DESCRIPTION OF THE TASK:
For this exercise, restate the data below with no change at all.

RECORDS FOR THIS EXERCISE:
"""

(** The loop that fills the length buffer: [None] is a clean end of file. *)
Fixpoint read_length (fuel : nat) (filled : list byte) (s : list arrival)
    : outcome (option (list byte)) * list arrival :=
  match fuel with
  | O => (OutOfFuel, s)
  | S fuel =>
      match read (4 - len filled) s with
      | (inl [], s) =>
          if len filled =? 0 then (Ok None, s)
          else (Err (Parse "peer stream EOF mid-length"), s)
      | (inl bs, s) =>
          let filled := filled ++ bs in
          if len filled =? 4 then (Ok (Some filled), s) else read_length fuel filled s
      | (inr (eof, e), s) =>
          if eof && (len filled =? 0) then (Ok None, s) else (Err e, s)
      end
  end.

Definition read_message (s : list arrival) : outcome (option Message) * list arrival :=
  match read_length 4 [] s with
  | (Ok None, s) => (Ok None, s)
  | (Ok (Some len_buf), s) =>
      let n := of_be len_buf in
      if n >? MAX_MESSAGE_LEN then (Err (Parse "peer message too large"), s)
      else if n =? 0 then (Ok (Some Keepalive), s)
      else
        match reader_read_exact n s with
        | (Ok body, s) => (Some <$> decode_frame (len_buf ++ body), s)
        | (Err e, s) => (Err e, s)
        | (Panic, s) => (Panic, s)
        | (OutOfFuel, s) => (OutOfFuel, s)
        end
  | (Err e, s) => (Err e, s)
  | (Panic, s) => (Panic, s)
  | (OutOfFuel, s) => (OutOfFuel, s)
  end.

(** [write_message] and the handshake writers hand the encoding to [write_all]. *)
Definition write_message (out : list byte) (m : Message) : list byte := out ++ encode m.
Definition write_handshake (out : list byte) (h : Handshake) : list byte :=
  out ++ handshake_encode h.
Definition write_v2_handshake (out : list byte) (h : V2Handshake) : list byte :=
  out ++ v2_handshake_encode h.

"""

EXERCISE RESPONSE:
(** The loop that fills the length buffer: [None] is a clean end of file. *)
Fixpoint read_length (fuel : nat) (filled : list byte) (s : list arrival)
    : outcome (option (list byte)) * list arrival :=
  match fuel with
  | O => (OutOfFuel, s)
  | S fuel =>
      match read (4 - len filled) s with
      | (inl [], s) =>
          if len filled =? 0 then (Ok None, s)
          else (Err (Parse "peer stream EOF mid-length"), s)
      | (inl bs, s) =>
          let filled := filled ++ bs in
          if len filled =? 4 then (Ok (Some filled), s) else read_length fuel filled s
      | (inr (eof, e), s) =>
          if eof && (len filled =? 0) then (Ok None, s) else (Err e, s)
      end
  end.

Definition read_message (s : list arrival) : outcome (option Message) * list arrival :=
  match read_length 4 [] s with
  | (Ok None, s) => (Ok None, s)
  | (Ok (Some len_buf), s) =>
      let n := of_be len_buf in
      if n >? MAX_MESSAGE_LEN then (Err (Parse "peer message too large"), s)
      else if n =? 0 then (Ok (Some Keepalive), s)
      else
        match reader_read_exact n s with
        | (Ok body, s) => (Some <$> decode_frame (len_buf ++ body), s)
        | (Err e, s) => (Err e, s)
        | (Panic, s) => (Panic, s)
        | (OutOfFuel, s) => (OutOfFuel, s)
        end
  | (Err e, s) => (Err e, s)
  | (Panic, s) => (Panic, s)
  | (OutOfFuel, s) => (OutOfFuel, s)
  end.

(** [write_message] and the handshake writers hand the encoding to [write_all]. *)
Definition write_message (out : list byte) (m : Message) : list byte := out ++ encode m.
Definition write_handshake (out : list byte) (h : Handshake) : list byte :=
  out ++ handshake_encode h.
Definition write_v2_handshake (out : list byte) (h : V2Handshake) : list byte :=
  out ++ v2_handshake_encode h.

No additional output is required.